Fixpoint all_digits (s : string) : Prop :=
  match s with
  | EmptyString => True
  | String c r => is_digit c ∧ all_digits r
  end.


(** The value of a decimal digit, and of a string of decimal digits read
    from the left. *)
Definition digit_of (c : ascii) : option Z :=
  let n := Z.of_nat (nat_of_ascii c) in
  if (48 <=? n)%Z && (n <=? 57)%Z then Some (n - 48)%Z else None.

Fixpoint numeral_value (acc : Z) (s : string) : option Z :=
  match s with
  | EmptyString => Some acc
  | String c r =>
      match digit_of c with
      | Some d => numeral_value (10 * acc + d)%Z r
      | None => None
      end
  end.


(** The reading of the units of [addCourse] under which a parseable
    non-negative integer, zero included, is stored as parsed. *)
Definition units_stored_as_parsed : Prop :=
  ∀ (f : CourseFields) (w : World) (n : Z),
    ¬ code_taken (cf_code f) (storage w) ->
    Js.read_integer (cf_units f) = Some (false, n) ->
    ∃ id c w' x,
      addCourse f w = (Returned id, w') ∧
      courses (storage w') = courses (storage w) ++ [c] ∧
      Course.units c = Some x ∧ is_integer x n.

(** ** More concrete data *)

Definition zero_unit_course : CourseFields :=
  mkCourseFields "GST000" "Orientation" (Js.code_units "0") None.

Definition cit101 : CourseFields :=
  mkCourseFields "CIT101" "Computing" (Js.code_units "3") None.
Definition mth102 : CourseFields :=
  mkCourseFields "MTH102" "Algebra" (Js.code_units "2") None.

Definition feedback_a1 : FeedbackFields :=
  mkFeedbackFields "u1" "Ada" "student" 3 3 3 "slow".
Definition feedback_b : FeedbackFields :=
  mkFeedbackFields "u2" "Eze" "lecturer" 4 4 4 "fine".
Definition feedback_a2 : FeedbackFields :=
  mkFeedbackFields "u1" "Ada" "student" 5 4 5 "better".

(** The seeded store after [ada] has registered, and after a first score
    of student [s1] in course [c1] has been entered. *)
Definition registered : World := exec (addStudent ada) fresh.
Definition graded_once : World := exec (upsertResult "s1" "c1" 55 admin) fresh.


(** The seeded store after two courses of 3 and 2 units were created and
    student [s1] got 75 in the first and 55 in the second. *)
Definition graded_twice : World :=
  exec (c1 ← addCourse cit101;
        c2 ← addCourse mth102;
        upsertResult "s1" c1 75 admin;;
        upsertResult "s1" c2 55 admin) fresh.

(** A store with one course of 3 units and one result of student [s1] in
    it, stored with the grade [grade]. *)
Definition graded_store (grade : string) : Store :=
  mkStore [] [] []
    [Course.mk "c1" "CIT101" "Computing" (Some (Js.of_Z 3)) ""] []
    [Result.mk "r1" "s1" "c1" 90 grade "2024/2025" "2025-01-01 10:00:00"
       "Portal Administrator"]
    [] [] [] true.

(** ** The rest of the module *)

(** *** Authentication: the lookup of [login]

    [login] returns the first user with that username, password and
    role, or [null]. *)
Definition login (username password role : string) (s : Store) : option User.t :=
  find (fun u => User.username u = username ∧ User.password u = password ∧
                 User.role u = role) (users s).

Definition getStudentByUserId (userId : string) (s : Store) : option Student.t :=
  find (fun x => Student.userId x = userId) (students s).

Definition getLecturerByUserId (userId : string) (s : Store) : option Lecturer.t :=
  find (fun l => Lecturer.userId l = userId) (lecturers s).

(** *** Courses and their lecturer *)

Definition getCourseByCode (code : string) (s : Store) : option Course.t :=
  find (fun c => Course.code c = code) (courses s).

(** [c.lecturerId = lecturerId] on the first course with that id, written
    back; nothing is written when there is none. *)
Definition assignLecturerToCourse (courseId lecturerId : string) : M unit :=
  courses_ ← get courses;
  match list_find (fun c => Course.id c = courseId) courses_ with
  | Some (i, c) =>
      set_courses
        (<[i := Course.mk (Course.id c) (Course.code c) (Course.title c)
                  (Course.units c) lecturerId]> courses_)
  | None => mret tt
  end.

Definition getCoursesForLecturer (lecturerId : string) (s : Store) : list Course.t :=
  filter (fun c => Course.lecturerId c = lecturerId) (courses s).

(** *** Enrollment queries *)

Definition getEnrollmentsForStudent (studentId : string) (s : Store)
  : list Enrollment.t :=
  filter (fun e => Enrollment.studentId e = studentId) (enrollments s).

(** [.map(e => getCourseById(e.courseId)).filter(Boolean)]: an enrollment
    whose course does not exist yields [undefined], which is dropped. *)
Definition getEnrolledCourses (studentId : string) (s : Store) : list Course.t :=
  omap (fun e => getCourseById (Enrollment.courseId e) s)
       (getEnrollmentsForStudent studentId s).

(** *** Materials *)

Definition getMaterialsForCourse (courseId : string) (s : Store) : list Material.t :=
  filter (fun m => Material.courseId m = courseId) (materials s).

Definition getMaterialsForStudent (studentId : string) (s : Store) : list Material.t :=
  let enrolled_ := Enrollment.courseId <$> getEnrollmentsForStudent studentId s in
  filter (fun m => Material.courseId m ∈ enrolled_) (materials s).

Record MaterialFields := mkMaterialFields
  { mf_courseId : string; mf_title : string; mf_type : string;
    mf_filename : string; mf_data : string; mf_size : Z;
    mf_uploadedBy : User.t }.

Definition uploadMaterial (f : MaterialFields) : M unit :=
  mats ← get materials;
  id ← uid;
  t ← now;
  set_materials (mats ++
    [Material.mk id (mf_courseId f) (mf_title f) (mf_type f) (mf_filename f)
       (mf_data f) (mf_size f) (User.id (mf_uploadedBy f))
       (User.name (mf_uploadedBy f)) t]).

Definition deleteMaterial (id : string) : M unit :=
  mats ← get materials;
  set_materials (filter (fun m => Material.id m ≠ id) mats).

(** *** Feedback lookup *)

Definition getUserFeedback (userId : string) (s : Store) : option Feedback.t :=
  find (fun f => Feedback.userId f = userId) (feedback s).

(** ** Operations as data

    One constructor per mutator the module exports (and [boot], which it
    runs when loaded), so that statements can range over all of them. *)
Inductive operation : Type :=
  | Boot
  | AddStudent (f : StudentFields)
  | AddLecturer (f : LecturerFields)
  | AddCourse (f : CourseFields)
  | AssignLecturerToCourse (courseId lecturerId : string)
  | Enroll (studentId courseId : string) (semester : option string)
  | UpsertResult (studentId courseId : string) (score : Q) (actor : User.t)
  | UploadMaterial (f : MaterialFields)
  | DeleteMaterial (id : string)
  | AddAuditEntry (actorId actorName studentId courseId oldGrade newGrade reason : string)
  | SubmitFeedback (f : FeedbackFields).

(** The world an operation leaves, whether it returns or throws. *)
Definition perform (o : operation) (w : World) : World :=
  match o with
  | Boot => exec boot w
  | AddStudent f => exec (addStudent f) w
  | AddLecturer f => exec (addLecturer f) w
  | AddCourse f => exec (addCourse f) w
  | AssignLecturerToCourse c l => exec (assignLecturerToCourse c l) w
  | Enroll s c sem => exec (enroll s c sem) w
  | UpsertResult s c score actor => exec (upsertResult s c score actor) w
  | UploadMaterial f => exec (uploadMaterial f) w
  | DeleteMaterial id => exec (deleteMaterial id) w
  | AddAuditEntry a b c d e f g => exec (addAuditEntry a b c d e f g) w
  | SubmitFeedback f => exec (submitFeedback f) w
  end.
============================================================
▸ **Exercise**
Throughout the data above, copy all lines where the word "module" is found.

▸ **Exercise solution**
(** ** The rest of the module *)
    One constructor per mutator the module exports (and [boot], which it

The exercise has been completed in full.